- **Study material**
(** *** TrendDetector.detect_trends *)

(** The loop over the groups. *)
Fixpoint trends_of_groups (self : TrendDetector) (grouped : list (list string * DataFrame))
    (results : gmap string TrendResult) : outcome (gmap string TrendResult) :=
  match grouped with
  | [] => Ok results
  | (group_name, group_df) :: rest =>
      if (Z.of_nat (length group_df) <? min_periods self)%Z
      then trends_of_groups self rest results
      else
        match _analyze_series self (values_of group_df) (dates_of group_df) with
        | Raise e => Raise e
        | Ok None => trends_of_groups self rest results
        | Ok (Some result) =>
            trends_of_groups self rest (<[group_key group_name := result]> results)
        end
  end.

(** The function on the contents of the table ([detect_trends_on] below
    runs it on the table object itself). *)
Definition detect_trends (self : TrendDetector) (df : DataFrame)
    (group_cols : list string) : outcome (gmap string TrendResult) :=
  if bool_decide (df = []) || (Z.of_nat (length df) <? min_periods self)%Z then Ok ∅
  else
    let df := sort_values group_cols (set_date df) in
    match group_cols with
    | [] =>
        match _analyze_series self (values_of df) (dates_of df) with
        | Raise e => Raise e
        | Ok None => Ok ∅
        | Ok (Some result) => Ok {[ "overall" := result ]}
        end
    | _ :: _ => trends_of_groups self (groupby df) ∅
    end.

(** *** TrendDetector.detect_shocks *)

Definition np_abs (z : npfloat) : npfloat :=
  match z with NaN => NaN | Fin x => Fin (Rabs x) end.

(** [z >= t] and [z > t]: both are False for NaN *)
Definition np_ge (z : npfloat) (t : R) : bool :=
  match z with NaN => false | Fin x => Rleb t x end.
Definition np_gt (z : npfloat) (t : R) : bool :=
  match z with NaN => false | Fin x => Rltb t x end.

(** The inner function [calculate_zscores(group)].  When [std] is NaN the
    test [std != 0] holds and every quotient is NaN. *)
Definition calculate_zscores (group_df : DataFrame) : list npfloat :=
  let values := values_of group_df in
  let mean := np_mean values in
  match np_std values with
  | NaN => map (λ _, NaN) values
  | Fin std =>
      if Reqb std 0 then map (λ _, Fin 0) values
      else map (λ v, Fin ((v - mean) / std)) values
  end.

(** [df.groupby(group_cols, group_keys=False).apply(calculate_zscores).values]:
    [calculate_zscores] returns an array, so [apply] yields one array per
    group (a Series of arrays indexed by the group keys) and [.values] has
    one entry per group, in the order of the keys. *)
Definition grouped_zscores (df : DataFrame) : list (list npfloat) :=
  map (λ g, calculate_zscores g.2) (groupby df).

(** A cell that holds a one-element array behaves under [abs], [>=] and
    [>] as its element does.  Arrays of another length never reach a cell:
    the assignment in [set_z_score] succeeds only when there are as many
    groups as rows, and then every group has one row (lemma
    [grouped_arrays_single]). *)
Definition array_cell (a : list npfloat) : npfloat :=
  match a with [z] => z | _ => NaN end.

(** [df['z_score'] = zs]: pandas raises ValueError unless there is one
    entry per row. *)
Definition set_z_score (df : DataFrame) (zs : list npfloat) : outcome DataFrame :=
  if (length zs =? length df)%nat
  then Ok (zip_with (λ r z, mkRow (group r) (date r) (value r)
                              (Some z) (shock_magnitude r) (shock_direction r)) df zs)
  else Raise ValueError.

(** The right-hand side of the assignment to the column [z_score]. *)
Definition zscore_column (df : DataFrame) (group_cols : list string) : list npfloat :=
  match group_cols with
  | [] => calculate_zscores df
  | _ :: _ => map array_cell (grouped_zscores df)
  end.

(** [df['z_score']] of a row, once the column is assigned *)
Definition z_of (r : Row) : npfloat := default NaN (z_score r).

(** [abs(df['z_score']) >= z_threshold] *)
Definition shock_mask (z_threshold : R) (r : Row) : bool :=
  np_ge (np_abs (z_of r)) z_threshold.

(** [shock_events['shock_magnitude'] = shock_events['z_score'].abs()] *)
Definition set_shock_magnitude (shock_events : DataFrame) : DataFrame :=
  map (λ r, mkRow (group r) (date r) (value r) (z_score r)
              (Some (np_abs (z_of r))) (shock_direction r)) shock_events.

(** [shock_events['shock_direction'] =
     np.where(shock_events['z_score'] > 0, 'positive', 'negative')] *)
Definition set_shock_direction (shock_events : DataFrame) : DataFrame :=
  map (λ r, mkRow (group r) (date r) (value r) (z_score r) (shock_magnitude r)
              (Some (if np_gt (z_of r) 0 then "positive" else "negative")))
      shock_events.

(** [sort_values(by=['z_score'], ascending=False)]: the largest z first,
    NaN last. *)
Definition z_before (a b : npfloat) : bool :=
  match a, b with
  | _, NaN => true
  | NaN, Fin _ => false
  | Fin x, Fin y => Rleb y x
  end.

Definition sort_by_z_score (df : DataFrame) : DataFrame :=
  sorted (λ r1 r2, z_before (z_of r1) (z_of r2)) df.

(** The function on the contents of the table ([detect_shocks_on] below
    runs it on the table object itself). *)
Definition detect_shocks (df : DataFrame) (group_cols : list string)
    (z_threshold : R) : outcome DataFrame :=
  if bool_decide (df = []) then Ok []
  else
    let df := set_date df in
    match set_z_score df (zscore_column df group_cols) with
    | Raise e => Raise e
    | Ok df =>
        let shock_events := List.filter (shock_mask z_threshold) df in
        let shock_events := set_shock_magnitude shock_events in
        let shock_events := set_shock_direction shock_events in
        Ok (sort_by_z_score shock_events)
    end.

(** *** The table objects

    A DataFrame is an object: the caller and the detector hold references
    to it, and a column assignment changes the object in place.  The heap
    maps references to the contents of the tables; a computation threads
    it, and an exception leaves it as it is at the raise. *)

Definition M (A : Type) : Type := gmap positive DataFrame → outcome A * gmap positive DataFrame.

Definition ret {A} (a : A) : M A := λ h, (Ok a, h).

Definition bind {A B} (m : M A) (k : A → M B) : M B :=
  λ h, match m h with
       | (Ok a, h') => k a h'
       | (Raise e, h') => (Raise e, h')
       end.

Notation "'let*' x := m 'in' k" := (bind m (λ x, k))
  (at level 10, x name, m at level 100, k at level 200).
Notation "m ;; k" := (bind m (λ _, k))
  (at level 100, k at level 200, right associativity).

Definition lift {A} (o : outcome A) : M A := λ h, (o, h).

(** A new table object: [pd.DataFrame(...)], [df.copy()], [df[mask]],
    [df.sort_values(...)] all return one. *)
Definition new_frame (rows : DataFrame) : M positive :=
  λ h, let l := fresh (dom h) in (Ok l, <[l := rows]> h).

Definition rows_of (df : positive) : M DataFrame :=
  λ h, (Ok (default [] (h !! df)), h).

(** In-place change of a table object, as a column assignment makes. *)
Definition assign (df : positive) (rows : DataFrame) : M unit :=
  λ h, (Ok tt, <[df := rows]> h).

Definition copy (df : positive) : M positive :=
  let* rows := rows_of df in new_frame rows.

Definition detect_trends_on (self : TrendDetector) (df : positive)
    (group_cols : list string) : M (gmap string TrendResult) :=
  let* rows := rows_of df in
  if bool_decide (rows = []) || (Z.of_nat (length rows) <? min_periods self)%Z
  then ret ∅
  else
    let* df := copy df in
    let* rows := rows_of df in
    assign df (set_date rows);;
    let* rows := rows_of df in
    let* df := new_frame (sort_values group_cols rows) in
    let* rows := rows_of df in
    match group_cols with
    | [] =>
        let* result := lift (_analyze_series self (values_of rows) (dates_of rows)) in
        match result with
        | None => ret ∅
        | Some result => ret {[ "overall" := result ]}
        end
    | _ :: _ => lift (trends_of_groups self (groupby rows) ∅)
    end.

Definition detect_shocks_on (df : positive) (group_cols : list string)
    (z_threshold : R) : M positive :=
  let* rows := rows_of df in
  if bool_decide (rows = []) then new_frame []
  else
    let* df := copy df in
    let* rows := rows_of df in
    assign df (set_date rows);;
    let* rows := rows_of df in
    let* with_z := lift (set_z_score rows (zscore_column rows group_cols)) in
    assign df with_z;;
    let* rows := rows_of df in
    let* shock_events := new_frame (List.filter (shock_mask z_threshold) rows) in
    let* rows := rows_of shock_events in
    assign shock_events (set_shock_magnitude rows);;
    let* rows := rows_of shock_events in
    assign shock_events (set_shock_direction rows);;
    let* rows := rows_of shock_events in
    new_frame (sort_by_z_score rows).

(** *** Tables of the examples *)

(** A row as a caller provides it: the date still as text, no shock
    columns. *)
Definition plain_row (g : string) (t : Z) (v : R) : Row :=
  mkRow [g] (RawDate t) v None None None.

(** Four monthly observations of 3.0 in one group. *)
Definition flat_table : DataFrame :=
  [plain_row "A" 1 3; plain_row "A" 2 3; plain_row "A" 3 3; plain_row "A" 4 3].

(** The rising series 4.0, 4.5, 5.0, 6.0. *)
Definition rising_values : list R := [4; 9 / 2; 5; 6].

(** Observations 0.0, 3.0 and 6.0 in one group: mean 3, sample standard
    deviation 3, z-scores -1, 0 and 1. *)
Definition step_table : DataFrame :=
  [plain_row "A" 1 0; plain_row "A" 2 3; plain_row "A" 3 6].

(** *** Predicates of the statements *)

(** The rows of the table that form the group of [r]: the whole table when
    there is no grouping. *)
Definition group_rows (df : DataFrame) (group_cols : list string) (r : Row) : DataFrame :=
  match group_cols with
  | [] => df
  | _ :: _ => List.filter (λ r', bool_decide (group r' = group r)) df
  end.

(** Descending order of the signed z-score. *)
Definition z_descending (r1 r2 : Row) : Prop :=
  ∃ z1 z2, z_score r1 = Some (Fin z1) ∧ z_score r2 = Some (Fin z2) ∧ z2 <= z1.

- **Exercise directions**
Check the entries above line by line and return each one containing the word "Notation".

- **Problem solution**
Notation "'let*' x := m 'in' k" := (bind m (λ x, k))
Notation "m ;; k" := (bind m (λ _, k))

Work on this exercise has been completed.